The task →
Print the lines that run from the line with "The tests of" to the line with "#[local] Instance Dispatch_eq_dec", keeping both end lines, exactly as they appear in the entries below, and nothing else.

Collected data entries
________________

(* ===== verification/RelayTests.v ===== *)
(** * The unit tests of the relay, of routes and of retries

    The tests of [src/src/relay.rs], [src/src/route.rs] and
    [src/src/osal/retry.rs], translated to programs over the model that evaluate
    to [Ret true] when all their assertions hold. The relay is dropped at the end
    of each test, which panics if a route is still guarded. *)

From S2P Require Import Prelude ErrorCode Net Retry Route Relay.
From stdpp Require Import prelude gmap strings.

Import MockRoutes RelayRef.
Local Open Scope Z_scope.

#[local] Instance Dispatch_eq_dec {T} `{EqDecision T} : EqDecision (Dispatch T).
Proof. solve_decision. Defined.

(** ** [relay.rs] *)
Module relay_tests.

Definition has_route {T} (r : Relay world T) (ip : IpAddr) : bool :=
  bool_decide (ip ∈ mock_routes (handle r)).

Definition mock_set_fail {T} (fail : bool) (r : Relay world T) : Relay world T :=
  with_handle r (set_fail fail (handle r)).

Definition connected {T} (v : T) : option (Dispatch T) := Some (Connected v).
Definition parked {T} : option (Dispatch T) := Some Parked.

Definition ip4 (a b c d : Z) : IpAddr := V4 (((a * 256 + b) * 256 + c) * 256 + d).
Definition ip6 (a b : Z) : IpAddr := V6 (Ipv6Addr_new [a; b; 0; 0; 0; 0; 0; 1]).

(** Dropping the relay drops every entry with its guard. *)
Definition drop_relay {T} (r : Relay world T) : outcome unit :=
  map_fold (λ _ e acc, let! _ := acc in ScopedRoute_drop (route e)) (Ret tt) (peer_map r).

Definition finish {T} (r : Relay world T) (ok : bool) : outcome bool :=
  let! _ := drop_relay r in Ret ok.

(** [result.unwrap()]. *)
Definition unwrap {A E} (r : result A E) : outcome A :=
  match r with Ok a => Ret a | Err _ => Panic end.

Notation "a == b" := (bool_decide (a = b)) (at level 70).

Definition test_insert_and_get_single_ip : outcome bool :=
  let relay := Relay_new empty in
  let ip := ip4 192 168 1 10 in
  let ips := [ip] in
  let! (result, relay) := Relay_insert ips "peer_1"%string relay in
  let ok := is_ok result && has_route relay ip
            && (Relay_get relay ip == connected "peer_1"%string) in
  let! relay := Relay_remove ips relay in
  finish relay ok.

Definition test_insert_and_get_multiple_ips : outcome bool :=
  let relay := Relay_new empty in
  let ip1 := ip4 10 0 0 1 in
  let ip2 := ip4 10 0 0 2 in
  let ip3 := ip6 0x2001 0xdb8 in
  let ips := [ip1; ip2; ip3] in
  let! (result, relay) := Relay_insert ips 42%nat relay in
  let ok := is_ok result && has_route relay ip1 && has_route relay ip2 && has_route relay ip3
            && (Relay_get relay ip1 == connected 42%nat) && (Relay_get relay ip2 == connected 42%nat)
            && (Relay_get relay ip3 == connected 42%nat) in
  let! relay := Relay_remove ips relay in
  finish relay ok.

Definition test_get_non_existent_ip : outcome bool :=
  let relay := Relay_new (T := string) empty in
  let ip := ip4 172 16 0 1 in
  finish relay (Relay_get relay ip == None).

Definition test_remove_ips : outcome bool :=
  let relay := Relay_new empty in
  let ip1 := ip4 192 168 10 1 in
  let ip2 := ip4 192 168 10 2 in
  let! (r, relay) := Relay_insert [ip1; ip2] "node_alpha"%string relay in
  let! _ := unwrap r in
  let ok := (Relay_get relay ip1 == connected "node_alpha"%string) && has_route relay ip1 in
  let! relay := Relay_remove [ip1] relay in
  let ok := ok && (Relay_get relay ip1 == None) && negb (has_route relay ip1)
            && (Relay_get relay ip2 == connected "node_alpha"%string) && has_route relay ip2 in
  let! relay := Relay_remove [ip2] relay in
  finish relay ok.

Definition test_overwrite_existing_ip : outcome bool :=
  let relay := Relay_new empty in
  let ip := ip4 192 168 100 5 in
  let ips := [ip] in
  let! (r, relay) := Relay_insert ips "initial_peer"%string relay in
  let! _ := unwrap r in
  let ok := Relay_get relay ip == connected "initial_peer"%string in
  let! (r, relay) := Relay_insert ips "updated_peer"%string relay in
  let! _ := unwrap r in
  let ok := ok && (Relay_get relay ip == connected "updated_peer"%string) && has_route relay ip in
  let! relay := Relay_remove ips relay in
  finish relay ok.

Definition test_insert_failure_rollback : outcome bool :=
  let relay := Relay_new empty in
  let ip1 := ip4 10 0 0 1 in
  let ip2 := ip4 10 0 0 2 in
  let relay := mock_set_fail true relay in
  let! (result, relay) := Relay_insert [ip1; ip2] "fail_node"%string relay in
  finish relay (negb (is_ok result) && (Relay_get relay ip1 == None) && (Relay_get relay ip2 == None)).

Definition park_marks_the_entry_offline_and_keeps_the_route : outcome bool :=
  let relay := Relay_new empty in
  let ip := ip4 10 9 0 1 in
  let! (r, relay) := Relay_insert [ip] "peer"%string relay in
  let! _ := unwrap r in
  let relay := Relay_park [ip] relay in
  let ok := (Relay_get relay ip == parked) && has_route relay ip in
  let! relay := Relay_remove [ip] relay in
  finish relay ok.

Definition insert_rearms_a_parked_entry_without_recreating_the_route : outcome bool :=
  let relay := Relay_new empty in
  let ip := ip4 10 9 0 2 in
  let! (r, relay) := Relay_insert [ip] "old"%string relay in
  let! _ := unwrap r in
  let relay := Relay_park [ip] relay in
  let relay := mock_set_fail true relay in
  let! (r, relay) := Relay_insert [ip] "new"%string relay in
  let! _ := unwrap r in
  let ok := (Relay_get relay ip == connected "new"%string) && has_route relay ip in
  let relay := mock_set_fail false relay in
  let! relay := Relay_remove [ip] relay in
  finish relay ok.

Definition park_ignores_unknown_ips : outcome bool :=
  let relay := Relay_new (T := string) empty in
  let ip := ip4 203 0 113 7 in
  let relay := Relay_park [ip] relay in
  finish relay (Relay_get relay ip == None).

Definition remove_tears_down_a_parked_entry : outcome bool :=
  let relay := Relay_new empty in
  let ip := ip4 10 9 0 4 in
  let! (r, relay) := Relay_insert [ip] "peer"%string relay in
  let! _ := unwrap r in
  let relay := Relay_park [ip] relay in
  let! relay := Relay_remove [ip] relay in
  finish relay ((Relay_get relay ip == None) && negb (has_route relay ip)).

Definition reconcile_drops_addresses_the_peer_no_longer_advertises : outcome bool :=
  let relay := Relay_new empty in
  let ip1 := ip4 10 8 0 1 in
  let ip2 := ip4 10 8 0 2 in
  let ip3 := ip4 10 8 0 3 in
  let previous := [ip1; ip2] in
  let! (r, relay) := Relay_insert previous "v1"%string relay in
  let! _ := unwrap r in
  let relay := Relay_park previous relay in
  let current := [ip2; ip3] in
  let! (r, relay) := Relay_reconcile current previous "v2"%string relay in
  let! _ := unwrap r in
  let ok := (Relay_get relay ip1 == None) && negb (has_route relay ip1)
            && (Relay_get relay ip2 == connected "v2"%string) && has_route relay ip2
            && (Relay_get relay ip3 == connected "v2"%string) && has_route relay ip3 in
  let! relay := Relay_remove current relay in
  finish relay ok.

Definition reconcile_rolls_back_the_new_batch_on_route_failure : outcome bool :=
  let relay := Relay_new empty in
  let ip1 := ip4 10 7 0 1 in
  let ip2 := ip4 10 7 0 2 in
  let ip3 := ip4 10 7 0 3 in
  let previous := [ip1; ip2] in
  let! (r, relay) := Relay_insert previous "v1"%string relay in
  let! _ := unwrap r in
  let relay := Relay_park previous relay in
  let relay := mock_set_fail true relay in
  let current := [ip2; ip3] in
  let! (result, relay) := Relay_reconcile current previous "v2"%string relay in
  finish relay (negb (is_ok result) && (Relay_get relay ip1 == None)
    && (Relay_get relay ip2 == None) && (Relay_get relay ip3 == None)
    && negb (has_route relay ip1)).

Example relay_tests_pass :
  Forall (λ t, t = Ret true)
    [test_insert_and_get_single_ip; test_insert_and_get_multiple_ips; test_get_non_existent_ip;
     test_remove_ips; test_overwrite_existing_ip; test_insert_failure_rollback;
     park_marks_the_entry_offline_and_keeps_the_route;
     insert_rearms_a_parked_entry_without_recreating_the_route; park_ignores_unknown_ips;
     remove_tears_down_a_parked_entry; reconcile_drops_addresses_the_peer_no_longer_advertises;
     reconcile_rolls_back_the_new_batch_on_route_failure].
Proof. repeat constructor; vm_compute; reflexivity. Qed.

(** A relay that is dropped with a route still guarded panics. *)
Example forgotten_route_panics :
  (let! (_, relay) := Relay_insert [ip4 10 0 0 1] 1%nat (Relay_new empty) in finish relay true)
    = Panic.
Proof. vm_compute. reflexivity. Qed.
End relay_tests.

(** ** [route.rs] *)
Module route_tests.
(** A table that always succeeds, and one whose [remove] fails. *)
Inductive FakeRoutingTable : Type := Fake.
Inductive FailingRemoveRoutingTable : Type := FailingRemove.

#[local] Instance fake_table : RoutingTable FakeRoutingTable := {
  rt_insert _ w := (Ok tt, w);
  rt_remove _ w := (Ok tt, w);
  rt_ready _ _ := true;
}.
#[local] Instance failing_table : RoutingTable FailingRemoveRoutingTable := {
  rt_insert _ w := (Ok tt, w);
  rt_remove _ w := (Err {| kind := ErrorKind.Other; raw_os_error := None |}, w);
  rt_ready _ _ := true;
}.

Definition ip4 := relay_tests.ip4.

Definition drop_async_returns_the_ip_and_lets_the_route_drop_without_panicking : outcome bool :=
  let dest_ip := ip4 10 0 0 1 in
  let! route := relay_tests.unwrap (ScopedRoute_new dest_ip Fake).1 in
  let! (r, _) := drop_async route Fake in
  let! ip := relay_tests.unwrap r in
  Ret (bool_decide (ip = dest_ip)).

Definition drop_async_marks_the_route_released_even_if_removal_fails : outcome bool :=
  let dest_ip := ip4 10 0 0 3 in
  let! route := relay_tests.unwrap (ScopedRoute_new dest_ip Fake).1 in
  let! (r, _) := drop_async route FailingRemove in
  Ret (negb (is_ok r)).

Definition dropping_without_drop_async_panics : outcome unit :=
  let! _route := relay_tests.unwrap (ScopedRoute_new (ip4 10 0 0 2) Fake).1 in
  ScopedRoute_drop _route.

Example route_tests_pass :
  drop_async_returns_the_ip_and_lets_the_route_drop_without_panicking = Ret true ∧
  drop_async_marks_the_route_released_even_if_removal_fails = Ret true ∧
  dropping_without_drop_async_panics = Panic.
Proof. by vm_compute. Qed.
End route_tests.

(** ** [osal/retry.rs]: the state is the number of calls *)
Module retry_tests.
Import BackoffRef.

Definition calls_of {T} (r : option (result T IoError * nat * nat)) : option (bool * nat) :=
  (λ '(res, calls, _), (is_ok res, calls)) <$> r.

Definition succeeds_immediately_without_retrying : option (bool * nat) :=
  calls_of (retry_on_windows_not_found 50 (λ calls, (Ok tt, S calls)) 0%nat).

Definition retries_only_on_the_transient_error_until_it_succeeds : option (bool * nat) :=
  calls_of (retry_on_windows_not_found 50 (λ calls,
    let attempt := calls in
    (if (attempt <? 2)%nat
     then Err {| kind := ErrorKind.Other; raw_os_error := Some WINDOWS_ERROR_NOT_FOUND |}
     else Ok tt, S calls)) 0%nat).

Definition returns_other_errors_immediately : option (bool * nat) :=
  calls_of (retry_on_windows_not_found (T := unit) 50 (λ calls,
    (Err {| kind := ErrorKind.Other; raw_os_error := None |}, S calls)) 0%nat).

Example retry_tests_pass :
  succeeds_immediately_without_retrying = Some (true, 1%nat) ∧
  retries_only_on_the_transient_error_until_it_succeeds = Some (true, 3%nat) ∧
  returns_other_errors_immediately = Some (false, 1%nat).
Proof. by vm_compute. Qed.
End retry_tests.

________________

Written reply →
    The tests of [src/src/relay.rs], [src/src/route.rs] and
    [src/src/osal/retry.rs], translated to programs over the model that evaluate
    to [Ret true] when all their assertions hold. The relay is dropped at the end
    of each test, which panics if a route is still guarded. *)

From S2P Require Import Prelude ErrorCode Net Retry Route Relay.
From stdpp Require Import prelude gmap strings.

Import MockRoutes RelayRef.
Local Open Scope Z_scope.

#[local] Instance Dispatch_eq_dec {T} `{EqDecision T} : EqDecision (Dispatch T).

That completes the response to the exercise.